According to Simon Kolstoe, senior lecturer at the School of Health and Care Professions at the UK's University of Portsmouth, part of the confusion around face masks is that authorities weren't clear enough from the start about why we need them.

"Towards the beginning of the coronavirus pandemic there was obviously this big concern about protecting medical staff in hospitals and ensuring there was appropriate PPE or personal protective equipment available for medical staff," he explains. "So there was a lot of concern to avoid the public panic-buying face masks."

But the argument for people to wear face masks isn't about protecting themselves, but about preventing patients who might be asymptomatic from spreading the virus to other people.

"Tests have shown that when you breathe, that when you blow, your breath goes about a meter, two meters away from your body. This is one of the rationales behind the two-meter physical distancing.

"However, obviously, if you wear something over your face, you have a breath-diverting device, a mask diverting your breath, you're pushing your breath over the body at the top of your head and thus if you are asymptomatic and you do have coronavirus, you're not spreading the virus particles as far."

Which ones are most effective?

With so many different type of face masks on sale, the market might be difficult to navigate. But Kolstoe has a foolproof method of testing the efficiency of face masks.

"One really good way of testing a face mask, to find out how effective it is at actually diverting your breath, is to simply light a match and then try to blow out the match through the face mask," he says.

We tested this with nine different type of face masks, and Kolstoe found N95 masks were the best for efficiency and fit.

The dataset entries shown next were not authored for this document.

(** X13: when the instance has at least one bin, the observation that
    [step] and [reset] return is the observation of the base class with
    its last [2 * n_bins] elements removed, and [current_context] is set
    to exactly those last [2 * n_bins] elements. *)
Theorem split_with_bins c a w (self : Env B elem) raw r d0 i b1 raw' b2 :
  base_step (consts_of c) (base self) a = (Ok (raw, r, d0, i), b1) ->
  base_reset (consts_of c) (base self) w = (Ok raw', b2) ->
  1 <= n_bins b1 ->
  1 <= n_bins b2 ->
  (exists d self',
      step' c a self
      = (Ok (without_last (Z.to_nat (2 * n_bins b1)) raw, r, d, []), self')
      /\ current_context self'
         = Some (last_elements (Z.to_nat (2 * n_bins b1)) raw))
  /\ (exists self',
      reset' c w self
      = (Ok (without_last (Z.to_nat (2 * n_bins b2)) raw'), self')
      /\ current_context self'
         = Some (last_elements (Z.to_nat (2 * n_bins b2)) raw')).
Proof.
  intros Hs Hr H1 H2.
  destruct (horizon_const c) as [h [Hh _]].
  split.
  - rewrite (step_returns _ _ _ _ _ _ _ _ _ Hs Hh).
    replace (-2 * n_bins b1) with (- (2 * n_bins b1)) by lia.
    rewrite slice_to_neg, slice_from_neg by lia.
    eexists. eexists. split; reflexivity.
  - rewrite (reset_returns _ _ _ _ _ Hr).
    replace (-2 * n_bins b2) with (- (2 * n_bins b2)) by lia.
    rewrite slice_to_neg, slice_from_neg by lia.
    eexists. split; reflexivity.
Qed.

(** C1: the claim asks [step] and [reset] to return the base observation
    without its last [2 * n_bins] elements and to store those elements as
    [current_context].  On an instance with [n_bins = 0] the bound of both
    slices is [-0 = 0], and the two parts come out the other way round:
    the returned observation is empty and [current_context] is the whole
    base observation, where the claim asks for the whole observation and
    an empty context. *)
Theorem C1_split_swapped_without_bins c a w (self : Env B elem)
    raw r d0 i b1 raw' b2 :
  base_step (consts_of c) (base self) a = (Ok (raw, r, d0, i), b1) ->
  base_reset (consts_of c) (base self) w = (Ok raw', b2) ->
  n_bins b1 = 0 ->
  n_bins b2 = 0 ->
  raw <> [] ->
  raw' <> [] ->
  (exists d self',
      step' c a self = (Ok ([], r, d, []), self')
      /\ current_context self' = Some raw
      /\ without_last (Z.to_nat (2 * n_bins b1)) raw = raw
      /\ last_elements (Z.to_nat (2 * n_bins b1)) raw = []
      /\ [] <> without_last (Z.to_nat (2 * n_bins b1)) raw
      /\ Some raw <> Some (last_elements (Z.to_nat (2 * n_bins b1)) raw))
  /\ (exists self',
      reset' c w self = (Ok [], self')
      /\ current_context self' = Some raw'
      /\ without_last (Z.to_nat (2 * n_bins b2)) raw' = raw'
      /\ last_elements (Z.to_nat (2 * n_bins b2)) raw' = []
      /\ [] <> without_last (Z.to_nat (2 * n_bins b2)) raw'
      /\ Some raw' <> Some (last_elements (Z.to_nat (2 * n_bins b2)) raw')).
Proof.
  intros Hs Hr H1 H2 Hne Hne'.
  destruct (horizon_const c) as [h [Hh _]].
  assert (Hspec : forall l : list elem,
    without_last (Z.to_nat (2 * 0)) l = l
    /\ last_elements (Z.to_nat (2 * 0)) l = []).
  { intros l. unfold without_last, last_elements. simpl.
    rewrite Nat.sub_0_r, firstn_all, skipn_all. split; reflexivity. }
  split.
  - rewrite (step_returns _ _ _ _ _ _ _ _ _ Hs Hh). rewrite H1.
    change (-2 * 0) with 0.
    destruct (slice_zero raw) as [-> ->].
    destruct (Hspec raw) as [-> ->].
    do 2 eexists. repeat split; try reflexivity.
    + intros E. apply Hne. symmetry. exact E.
    + intros E. inversion E. apply Hne. assumption.
  - rewrite (reset_returns _ _ _ _ _ Hr). rewrite H2.
    change (-2 * 0) with 0.
    destruct (slice_zero raw') as [-> ->].
    destruct (Hspec raw') as [-> ->].
    eexists. repeat split; try reflexivity.
    + intros E. apply Hne'. symmetry. exact E.
    + intros E. inversion E. apply Hne'. assumption.
Qed.

(** C2: the call to [step] that brings [step_number] to the value of the
    [horizon] property, that is the [horizon]-th call since the last
    [reset], returns [done = True] whatever the base class reported. *)
Theorem C2_done_at_horizon c h w (self0 self1 self2 : Env B elem)
    o pre outs a raw r d0 i b' :
  horizon' c self1 = (Ok (CInt h), self1) ->
  reset' c w self0 = (Ok o, self1) ->
  steps' c pre self1 = (Ok outs, self2) ->
  Z.of_nat (List.length pre) + 1 = h ->
  base_step (consts_of c) (base self2) a = (Ok (raw, r, d0, i), b') ->
  exists obs self3,
    step' c a self2 = (Ok (obs, r, true, []), self3)
    /\ step_number self3 = h.
Proof.
  intros Hh Hr Hpre Hlen Hb.
  assert (Hc : HORIZON (consts_of c) = Some (CInt h)).
  { destruct c; unfold horizon, horizon_with in Hh; simpl in Hh;
      inversion Hh; reflexivity. }
  assert (H0 : step_number self1 = 0).
  { pose proof (reset_step_number c w self0) as H. rewrite Hr in H. exact H. }
  pose proof (steps_step_number _ _ _ _ _ Hpre) as Hn.
  rewrite (step_returns _ _ _ _ _ _ _ _ _ Hb Hc).
  replace (step_number self2 + 1 =? h) with true
    by (symmetry; apply Z.eqb_eq; lia).
  rewrite orb_true_r.
  eexists. eexists. split; [reflexivity |]. simpl. lia.
Qed.

(** C3: after any call to [reset], [step_number] is zero. *)
Theorem C3_reset_zeroes_step_number c w (self : Env B elem) :
  step_number (snd (reset' c w self)) = 0
  /\ forall raw b',
       base_reset (consts_of c) (base self) w = (Ok raw, b') ->
       exists obs self',
         reset' c w self = (Ok obs, self') /\ step_number self' = 0.
Proof.
  split; [apply reset_step_number |].
  intros raw b' Hb. rewrite (reset_returns _ _ _ _ _ Hb).
  eexists. eexists. split; reflexivity.
Qed.

(** C8: [step] changes [step_number] and [current_context] only: the rest
    of the instance is exactly as the delegated base-class call left it. *)
Theorem C8_step_frame c a (self : Env B elem) :
  base (snd (step' c a self))
  = snd (base_step (consts_of c) (base self) a).
Proof.
  destruct (horizon_const c) as [h [Hh _]].
  destruct (base_step (consts_of c) (base self) a)
    as [[[[[raw r] d0] i] | e] b'] eqn:Hb.
  - rewrite (step_returns _ _ _ _ _ _ _ _ _ Hb Hh). reflexivity.
  - rewrite (step_raises _ _ _ _ _ Hb). reflexivity.
Qed.

(** C9: the info dictionary that [step] returns is empty, whatever info
    dictionary the base class produced. *)
Theorem C9_info_empty c a (self : Env B elem) raw r d0 i b' :
  base_step (consts_of c) (base self) a = (Ok (raw, r, d0, i), b') ->
  exists obs d self', step' c a self = (Ok (obs, r, d, []), self').
Proof.
  intros Hb. destruct (horizon_const c) as [h [Hh _]].
  rewrite (step_returns _ _ _ _ _ _ _ _ _ Hb Hh).
  eexists. eexists. eexists. reflexivity.
Qed.

(** C10: the horizon contributes to [done] exactly when the incremented
    [step_number] equals the horizon; once [step_number] has reached the
    horizon, later calls return the [done] of the base class. *)
Theorem C10_horizon_exact c h a (self : Env B elem) raw r d0 i b' :
  horizon' c self = (Ok (CInt h), self) ->
  base_step (consts_of c) (base self) a = (Ok (raw, r, d0, i), b') ->
  exists obs d self',
    step' c a self = (Ok (obs, r, d, []), self')
    /\ d = d0 || (step_number self + 1 =? h)
    /\ (d = true <-> d0 = true \/ step_number self + 1 = h)
    /\ (h <= step_number self -> d = d0).
Proof.
  intros Hh Hb.
  assert (Hc : HORIZON (consts_of c) = Some (CInt h)).
  { destruct c; unfold horizon, horizon_with in Hh; simpl in Hh;
      inversion Hh; reflexivity. }
  rewrite (step_returns _ _ _ _ _ _ _ _ _ Hb Hc).
  eexists. eexists. eexists. split; [reflexivity |].
  split; [reflexivity |]. split.
  - rewrite orb_true_iff, Z.eqb_eq. reflexivity.
  - intros Hge. replace (step_number self + 1 =? h) with false
      by (symmetry; apply Z.eqb_neq; lia).
    apply orb_false_r.
Qed.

Your average dust mask, though it fits very comfortably, isn't very robust and efficient in diverting your breath.

Other things to look for are a tight fit (possibly with a metal wire nose clip), a robust fabric and possibly multiple layers of protection, and when present, look for a stamp of approval by a significant authority – for example in the EU, the ones CE marked in accordance with the essential requirements of Directive 93/42/EEC on medical devices.

Why are we so resistant to wearing face masks?

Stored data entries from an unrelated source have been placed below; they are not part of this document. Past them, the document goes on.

(** The saving loop itself has no guard: run twice on the same chunks it
    stores every index twice. *)
Example save_chunks_twice_repeats_indices :
  indices_of 1
    (save_chunks 1 0 [of_string "hello"; of_string "world"] []
       (save_chunks 1 0 [of_string "hello"; of_string "world"] []
          (sample_db "txt")))
  = [0; 1; 0; 1].
Proof. vm_compute. reflexivity. Qed.

End IngestionFacts.

(** ** What the chunker keeps of the text *)

Module CoverageFacts.
Import Py PyFacts Text Chunker ChunkerFacts.

Lemma squeeze_app (a b : str) : squeeze (a ++ b) = squeeze a ++ squeeze b.
Proof. unfold squeeze. apply filter_app. Qed.

Lemma squeeze_lstrip (s : str) : squeeze (lstrip s) = squeeze s.
Proof.
  induction s as [|c r IH]; [reflexivity|].
  cbn [lstrip]. destruct (isspace c) eqn:E; [|reflexivity].
  rewrite IH. unfold squeeze. cbn [filter]. now rewrite E.
Qed.

Lemma squeeze_rev (s : str) : squeeze (rev s) = rev (squeeze s).
Proof. unfold squeeze. apply filter_rev. Qed.

(** Stripping removes whitespace only. *)
Lemma squeeze_strip (s : str) : squeeze (strip s) = squeeze s.
Proof.
  unfold strip, rstrip.
  rewrite squeeze_rev, squeeze_lstrip, squeeze_rev, rev_involutive.
  apply squeeze_lstrip.
Qed.

Lemma firstn_split {A : Type} (p : nat) :
  forall (q : nat) (s : list A),
    (p <= q)%nat -> firstn q s = firstn p s ++ firstn (q - p) (skipn p s).
Proof.
  induction p as [|k IH]; intros q s H.
  - cbn. now rewrite Nat.sub_0_r.
  - destruct q as [|q']; [lia|]. destruct s as [|x r].
    + cbn. now rewrite firstn_nil.
    + cbn. f_equal. apply IH. lia.
Qed.

(** A prefix ending at [b] is the prefix ending at [a] followed by the
    slice from [a] to [b]. *)
Lemma slice_to_split {A : Type} (s : list A) (a b : Z) :
  0 <= a <= b -> slice_to s b = slice_to s a ++ slice s a b.
Proof.
  intros H. unfold slice_to, slice. pose proof (len_nonneg s) as Hn.
  rewrite !adjust_nonneg_arg by lia.
  rewrite (Z.min_l 0) by lia. cbn [Z.to_nat skipn]. rewrite !Z.sub_0_r.
  rewrite (firstn_split (Z.to_nat (Z.min a (len s)))
                        (Z.to_nat (Z.min b (len s)))) by lia.
  do 2 f_equal. lia.
Qed.

(** With no overlap the next window starts where the last one ended. *)
Lemma chunk_step_no_overlap (text : str) (cs : Z) (st : loop_state) :
  0 < cs -> 0 <= st_start st ->
  st_start (chunk_step text cs 0 st) = window_end text cs (st_start st).
Proof.
  intros Hcs Hst. pose proof (window_end_bounds text cs _ Hcs Hst).
  unfold chunk_step. cbn [st_start]. rewrite Z.sub_0_r.
  destruct (_ <=? 0) eqn:E; reflexivity.
Qed.

Lemma concat_map_snoc {A B : Type} (f : A -> list B) (l : list A) (x : A) :
  List.concat (List.map f (l ++ [x])) = List.concat (List.map f l) ++ f x.
Proof. rewrite map_app, concat_app. cbn. now rewrite app_nil_r. Qed.

(** The loop invariant of the coverage: the chunks collected so far hold
    the non-whitespace characters of the text before [start]. *)
Lemma chunk_step_covers (text : str) (cs : Z) (st : loop_state) :
  0 < cs ->
  0 <= st_start st /\
  List.concat (List.map squeeze (st_chunks st))
    = squeeze (slice_to text (st_start st)) ->
  0 <= st_start (chunk_step text cs 0 st) /\
  List.concat (List.map squeeze (st_chunks (chunk_step text cs 0 st)))
    = squeeze (slice_to text (st_start (chunk_step text cs 0 st))).
Proof.
  intros Hcs [Hst Hc].
  pose proof (window_end_bounds text cs _ Hcs Hst) as Hw.
  rewrite chunk_step_no_overlap by assumption. split; [lia|].
  rewrite chunk_step_chunks. cbv zeta.
  rewrite (slice_to_split text (st_start st)) by lia.
  rewrite squeeze_app, <- Hc.
  set (w := slice text (st_start st) (window_end text cs (st_start st))).
  destruct (strip w) as [|c r] eqn:E; cbn [truthy].
  - rewrite <- (squeeze_strip w), E. cbn. now rewrite app_nil_r.
  - rewrite (concat_map_snoc squeeze). f_equal. rewrite <- E.
    apply squeeze_strip.
Qed.

(** Coverage without overlap: for [chunk_size > 0] and [overlap = 0] the
    returned chunks hold, in order, exactly the non-whitespace characters of
    the text: none is lost, none is repeated. *)
Theorem chunks_cover_text (fuel : nat) (text : str) (cs : Z) (l : list str) :
  0 < cs ->
  create_document_chunks fuel text cs 0 = Some l ->
  List.concat (List.map squeeze l) = squeeze text.
Proof.
  intros Hcs. unfold create_document_chunks, chunk_loop.
  destruct text as [|c r]; [intros [= <-]; reflexivity|].
  cbn [truthy negb].
  set (text := c :: r).
  assert (H : 0 <= st_start (run_loop fuel text cs 0 initial) /\
              List.concat (List.map squeeze
                               (st_chunks (run_loop fuel text cs 0 initial)))
              = squeeze (slice_to text
                                  (st_start (run_loop fuel text cs 0 initial)))).
  { apply (run_loop_invariant
             (fun st => 0 <= st_start st /\
                        List.concat (List.map squeeze (st_chunks st))
                        = squeeze (slice_to text (st_start st)))).
    - intros st. now apply chunk_step_covers.
    - split; [cbn; lia | reflexivity]. }
  destruct (loop_cond text _) eqn:C; [discriminate|].
  intros [= <-]. destruct H as [_ ->].
  unfold loop_cond in C. apply Z.ltb_ge in C.
  unfold slice_to. now rewrite slice_all.
Qed.

Lemma chunks_cover_text_witness :
  List.concat (List.map squeeze
                   (List.map of_string ["The quick"; "brown fox"; "jumps"]%string))
  = squeeze (of_string "The quick brown fox jumps").
Proof.
  apply (chunks_cover_text 3 (of_string "The quick brown fox jumps") 10);
    [lia | reflexivity].
Defined.

Lemma infix_slice {A : Type} (s : list A) (i j : Z) :
  exists pre post, s = pre ++ slice s i j ++ post.
Proof.
  unfold slice.
  set (lo := Z.to_nat (adjust (len s) i)).
  set (k := Z.to_nat (adjust (len s) j - adjust (len s) i)).
  exists (firstn lo s), (skipn k (skipn lo s)).
  now rewrite (firstn_skipn k), (firstn_skipn lo).
Qed.

Lemma infix_strip (c s : str) : infix c s -> infix (strip c) s.
Proof.
  intros [pre [post ->]]. unfold strip.
  destruct (lstrip_suffix c) as [p Hp].
  destruct (rstrip_prefix (lstrip c)) as [q Hq].
  exists (pre ++ p), (q ++ post).
  rewrite Hp at 1. rewrite Hq at 1. now rewrite <- !app_assoc.
Qed.

Lemma chunk_step_infix (text : str) (cs ov : Z) (st : loop_state) :
  Forall (fun c => infix c text) (st_chunks st) ->
  Forall (fun c => infix c text) (st_chunks (chunk_step text cs ov st)).
Proof.
  intros H. rewrite chunk_step_chunks. cbv zeta.
  destruct (truthy _); [|exact H].
  apply Forall_app. split; [exact H|]. constructor; [|constructor].
  apply infix_strip. apply infix_slice.
Qed.

(** Every chunk is a piece of the text: a run of consecutive characters of
    the document, for any [chunk_size] and [overlap], after any number of
    iterations and in the returned list. *)
Theorem chunks_are_substrings (text : str) (cs ov : Z) :
  (forall n, Forall (fun c => infix c text)
                    (st_chunks (run_loop n text cs ov initial))) /\
  (forall fuel l, create_document_chunks fuel text cs ov = Some l ->
                  Forall (fun c => infix c text) l).
Proof.
  assert (H : forall n, Forall (fun c => infix c text)
                               (st_chunks (run_loop n text cs ov initial))).
  { intros n.
    apply (run_loop_invariant
             (fun st => Forall (fun c => infix c text) (st_chunks st))).
    - intros st. apply chunk_step_infix.
    - constructor. }
  split; [exact H|]. intros fuel l Hl.
  destruct (create_document_chunks_result _ _ _ _ _ Hl) as [-> | ->];
    [constructor | apply H].
Qed.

Despite several tests proving the importance of face masks in preventing the spread of the virus, there is still a lot of resistance in Europe to wearing them.

Kolstoe thinks it depends on the way we traditionally interact with each other and the way we read emotions in other people. "There was a paper published a few years ago that showed that people in Western cultures tend to look at the mouth when they're trying to interpret emotions," he says.

"If you're trying to see if someone is happy, you might look to see if they're smiling or angry from the shape of the mouth, whilst people in more eastern countries tend to look at the eyes to look at emotion as well.

"And therefore, it seems to make sense that in cultures that are more used to looking at the mouth when they're looking at other people, they might have more resistance to wearing a face mask compared to other cultures that might interpret emotions through the eyes."